I'm building a new track on a hollow core door . The door is light and has great stability. It's also very noiesy . I need the stability and the lightness but also need to do something to quiet it down when the cars are running over the track. 

I thought about cussioning the track but read somewhere that when fastening the track to the surface that the noise will still travel thru the screws. I'm using #2 coutersunk screws for fastening the track.

Does anyone have a solution to quieting this track down ?

Thank you in advance ,
Gonzo


----------



## bkreaume (Feb 6, 2010)

I have used the acustitc underlayment material for laminate flooing. Home depot sells a roll of it for about $20. It really quited down the track.


----------



## coach61 (Sep 6, 2004)

loud music


----------



## eastside johnny (May 13, 2008)

coach61 said:


> loud music


That's why I don't hear track noise....or a lot of other noise too!


----------



## roadrner (Jul 21, 1999)

eastside johnny said:


> That's why I don't hear track noise....or a lot of other noise too!


 
Huh? Did you say something? :thumbsup: rr


----------



## NTxSlotCars (May 27, 2008)

Don't oil your Tjets, you won't hear anything else!


----------



## martybauer31 (Jan 27, 2004)

Cover the table with a tightly woven carpet, it will drastically reduce the noise. Plus, it's nice and cheap...


----------



## shocker36 (Jul 5, 2008)

If you want to go through the time and effort hollow core doors can be taken apart then just fill it with foam, or stuff it with insulation.


----------



## SwamperGene (Dec 1, 2003)

A 1/2" drill bit, a drill, and a few cans of expanding spray foam :thumbsup:


----------



## shocker36 (Jul 5, 2008)

Care full with that one I had a budy who did that and popped the door.


----------



## tjd241 (Jan 25, 2004)

gonegonzo said:


> I need the stability and the lightness but also need to do something to quiet it down when the cars are running over the track.

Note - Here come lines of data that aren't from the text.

(** [LoadRDRC] at the time [now]; an expired entry is deleted. *)
Definition LoadRDRC (now : Z) (transportName qName : string) (qType : N) (c : CacheFile) : result bool * CacheFile :=
  if bool_decide ((transportName, qName, qType) ∈ cf_saveRDRC c) then (Ok true, c)
  else
    let key := rdrc_key qName qType in
    match rdrc_bucket c transportName (cf_DB c) with
    | None => (Ok false, c)
    | Some p =>
        match bolt_Get p key (cf_DB c) with
        | None => (Ok false, c)
        | Some content =>
            if (String.length content <? 8)%nat then (Panic "runtime error: index out of range", c)
            else
              let expiresAt := wrap_int64 (Z.of_N (be_val (str_take 8 content))) in
              if (expiresAt * 1000000000 <? now)%Z then
                (Ok false, snd (Batch_ (fun db =>
                   match rdrc_bucket c transportName db with None => Ok db | Some p => bolt_Delete p key db end) c))
              else (Ok true, c)
        end
    end.

Definition SaveRDRC (now : Z) (transportName qName : string) (qType : N) (c : CacheFile) : option error * CacheFile :=
  Batch_ (fun db =>
    let! (p, db) := createBucket c bucketRDRC db in
    let! db := bolt_CreateBucketIfNotExists (p ++ [transportName])%list db in
    bolt_Put (p ++ [transportName])%list (rdrc_key qName qType) (be_int64 ((now + cf_rdrcTimeout c) / 1000000000)%Z) db) c.

(** [SaveRDRCAsync]: before, and in the goroutine. *)
Definition SaveRDRCAsync_begin (transportName qName : string) (qType : N) (c : CacheFile) : CacheFile :=
  set_saveRDRC ({[ (transportName, qName, qType) ]} ∪ cf_saveRDRC c) c.
Definition SaveRDRCAsync_end (now : Z) (transportName qName : string) (qType : N) (c : CacheFile) : CacheFile :=
  let c := snd (SaveRDRC now transportName qName qType c) in
  set_saveRDRC (cf_saveRDRC c ∖ {[ (transportName, qName, qType) ]}) c.

(** ** Fake IPs (fakeip.go) *)

(** [address.AsSlice()]. *)
Definition Addr_AsSlice (a : Addr) : string := Addr_MarshalBinary (Addr_withoutZone a).

(** [FakeIPMetadata]: read once, and deleted. *)
Definition CacheFile_FakeIPMetadata (c : CacheFile) : result (option FakeIPMetadata) * CacheFile :=
  let '(r, c) := Batch (fun db =>
    if negb (bolt_Bucket [bucketFakeIP] db) then Err ErrNotExist
    else
      let metadataBinary := get_string (Some [bucketFakeIP]) keyMetadata db in
      if str_empty metadataBinary then Err ErrInvalid
      else
        let! db := bolt_Delete [bucketFakeIP] keyMetadata db in
        let! metadata := Metadata_UnmarshalBinary metadataBinary in
        Ok (metadata, db)) c in
  match r with
  | Ok metadata => (Ok (Some metadata), c)
  | Err _ => (Ok None, c)
  | Panic msg => (Panic msg, c)
  end.

Definition CacheFile_FakeIPSaveMetadata (metadata : FakeIPMetadata) (c : CacheFile) : option error * CacheFile :=
  Batch_ (fun db =>
    let! db := bolt_CreateBucketIfNotExists [bucketFakeIP] db in
    bolt_Put [bucketFakeIP] keyMetadata (Metadata_MarshalBinary metadata) db) c.

(** [FakeIPSaveMetadataAsync]: the timer keeps the metadata it was made with; and what happens when it fires. *)
Definition CacheFile_FakeIPSaveMetadataAsync (metadata : FakeIPMetadata) (c : CacheFile) : CacheFile :=
  match cf_saveMetadataTimer c with
  | None => set_timer (Some metadata) c
  | Some _ => c
  end.
Definition saveMetadataTimer_fires (c : CacheFile) : CacheFile :=
  match cf_saveMetadataTimer c with
  | None => c
  | Some metadata => snd (CacheFile_FakeIPSaveMetadata metadata c)
  end.

Definition domain_bucket (v4 : bool) : string := if v4 then bucketFakeIPDomain4 else bucketFakeIPDomain6.
Definition CacheFile_FakeIPStore (address : Addr) (domain : string) (c : CacheFile) : option error * CacheFile :=
  Batch_ (fun db =>
    let! db := bolt_CreateBucketIfNotExists [bucketFakeIP] db in
    let oldDomain := bolt_Get [bucketFakeIP] (Addr_AsSlice address) db in
    let! db := bolt_Put [bucketFakeIP] (Addr_AsSlice address) domain db in
    let p := [domain_bucket (Addr_Is4 address)] in
    let! db := bolt_CreateBucketIfNotExists p db in
    let! db := match oldDomain with Some old => bolt_Delete p old db | None => Ok db end in
    bolt_Put p domain (Addr_AsSlice address) db) c.

(** [FakeIPStoreAsync]: before, and in the goroutine. *)
Definition FakeIPStoreAsync_begin (address : Addr) (domain : string) (c : CacheFile) : CacheFile :=
  let c :=
    match cf_saveDomain c !! address with
    | Some oldDomain =>
        if Addr_Is4 address
        then set_saving (cf_saveDomain c) (delete oldDomain (cf_saveAddress4 c)) (cf_saveAddress6 c) c
        else set_saving (cf_saveDomain c) (cf_saveAddress4 c) (delete oldDomain (cf_saveAddress6 c)) c
    | None => c
    end in
  let d := <[address := domain]> (cf_saveDomain c) in
  if Addr_Is4 address
  then set_saving d (<[domain := address]> (cf_saveAddress4 c)) (cf_saveAddress6 c) c
  else set_saving d (cf_saveAddress4 c) (<[domain := address]> (cf_saveAddress6 c)) c.
Definition FakeIPStoreAsync_end (address : Addr) (domain : string) (c : CacheFile) : CacheFile :=
  let c := snd (CacheFile_FakeIPStore address domain c) in
  let d := delete address (cf_saveDomain c) in
  if Addr_Is4 address
  then set_saving d (delete domain (cf_saveAddress4 c)) (cf_saveAddress6 c) c
  else set_saving d (cf_saveAddress4 c) (delete domain (cf_saveAddress6 c)) c.

Definition CacheFile_FakeIPLoad (address : Addr) (c : CacheFile) : option string :=
  match cf_saveDomain c !! address with
  | Some cachedDomain => Some cachedDomain
  | None =>
      let domain :=
        if bolt_Bucket [bucketFakeIP] (cf_DB c) then get_string (Some [bucketFakeIP]) (Addr_AsSlice address) (cf_DB c) else "" in
      if str_empty domain then None else Some domain
  end.
Definition CacheFile_FakeIPLoadDomain (domain : string) (isIPv6 : bool) (c : CacheFile) : option Addr :=
  match (if negb isIPv6 then cf_saveAddress4 c !! domain else cf_saveAddress6 c !! domain) with
  | Some cachedAddress => Some cachedAddress
  | None =>
      let p := domain_bucket (negb isIPv6) in
      let address :=
        if bolt_Bucket [p] (cf_DB c) then M_AddrFromIP (get_string (Some [p]) domain (cf_DB c)) else AddrNone in
      if Addr_IsValid address then Some address else None
  end.
Definition CacheFile_FakeIPReset (c : CacheFile) : option error * CacheFile :=
  Batch_ (fun db =>
    let! db := bolt_DeleteBucket [bucketFakeIP] db in
    let! db := bolt_DeleteBucket [bucketFakeIPDomain4] db in
    bolt_DeleteBucket [bucketFakeIPDomain6] db) c.

(** The storage the fake IP store is given.  Reading malformed metadata panics; here it is absent. *)
#[export] Instance CacheFile_storage : FakeIPStorage CacheFile := {|
  LoadMetadata c := let '(r, c) := CacheFile_FakeIPMetadata c in (from_Ok None r, c);
  SaveMetadata := CacheFile_FakeIPSaveMetadata;
  SaveMetadataAsync := CacheFile_FakeIPSaveMetadataAsync;
  FakeIPStore := CacheFile_FakeIPStore;
  FakeIPLoad := CacheFile_FakeIPLoad;
  FakeIPLoadDomain := CacheFile_FakeIPLoadDomain;
  FakeIPReset := CacheFile_FakeIPReset
|}.
End CacheFile.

Gonzo... Are you landscaping or is this a racing platform? nd


----------



## gonegonzo (Jan 18, 2006)

No tjd , This is a racing track only.

I chose a door slab because they are light , stable ( no flex ) and easy to store ( I have limited room ).

I uderstand too about shooting too much foam into the door cavity. However I might go lite and shoot some in .

Any suggestions are welcomed .

Thx , Gonzo


----------



## SwamperGene (Dec 1, 2003)

The trick is gonna be to drill a few holes and with a flashlight look in at what you've got. Some hollow doors have additional bracing, or cardboard or other fillers. Use the minimal-expanding foam and if possible lay the door flat with a sheet of plywood and some weight on top...and as you said go light, a little at a time.


----------



## AfxToo (Aug 29, 2003)

I have had good luck with this low pressure latex foam for its intended applications, around window frames. http://www.see-bee.com/prod-DAP18826.htm . Hollow core doors ... don't really know. You will probably have to drill some vent holes to allow the displaced air to escape. The DAP latex product is much easier to work with than the standard ultra sticky standard Great Stuff which seems to get on everything and is hard to clean up.

Another option is a rubber backed indoor outdoor (or better yet - marine) carpet or carpet tiles. This will of course add some weight and require you to use a longer screw.


----------



## twolff (May 11, 2007)

AfxToo said:


> Another option is a rubber backed indoor outdoor (or better yet - marine) carpet or carpet tiles. This will of course add some weight and require you to use a longer screw.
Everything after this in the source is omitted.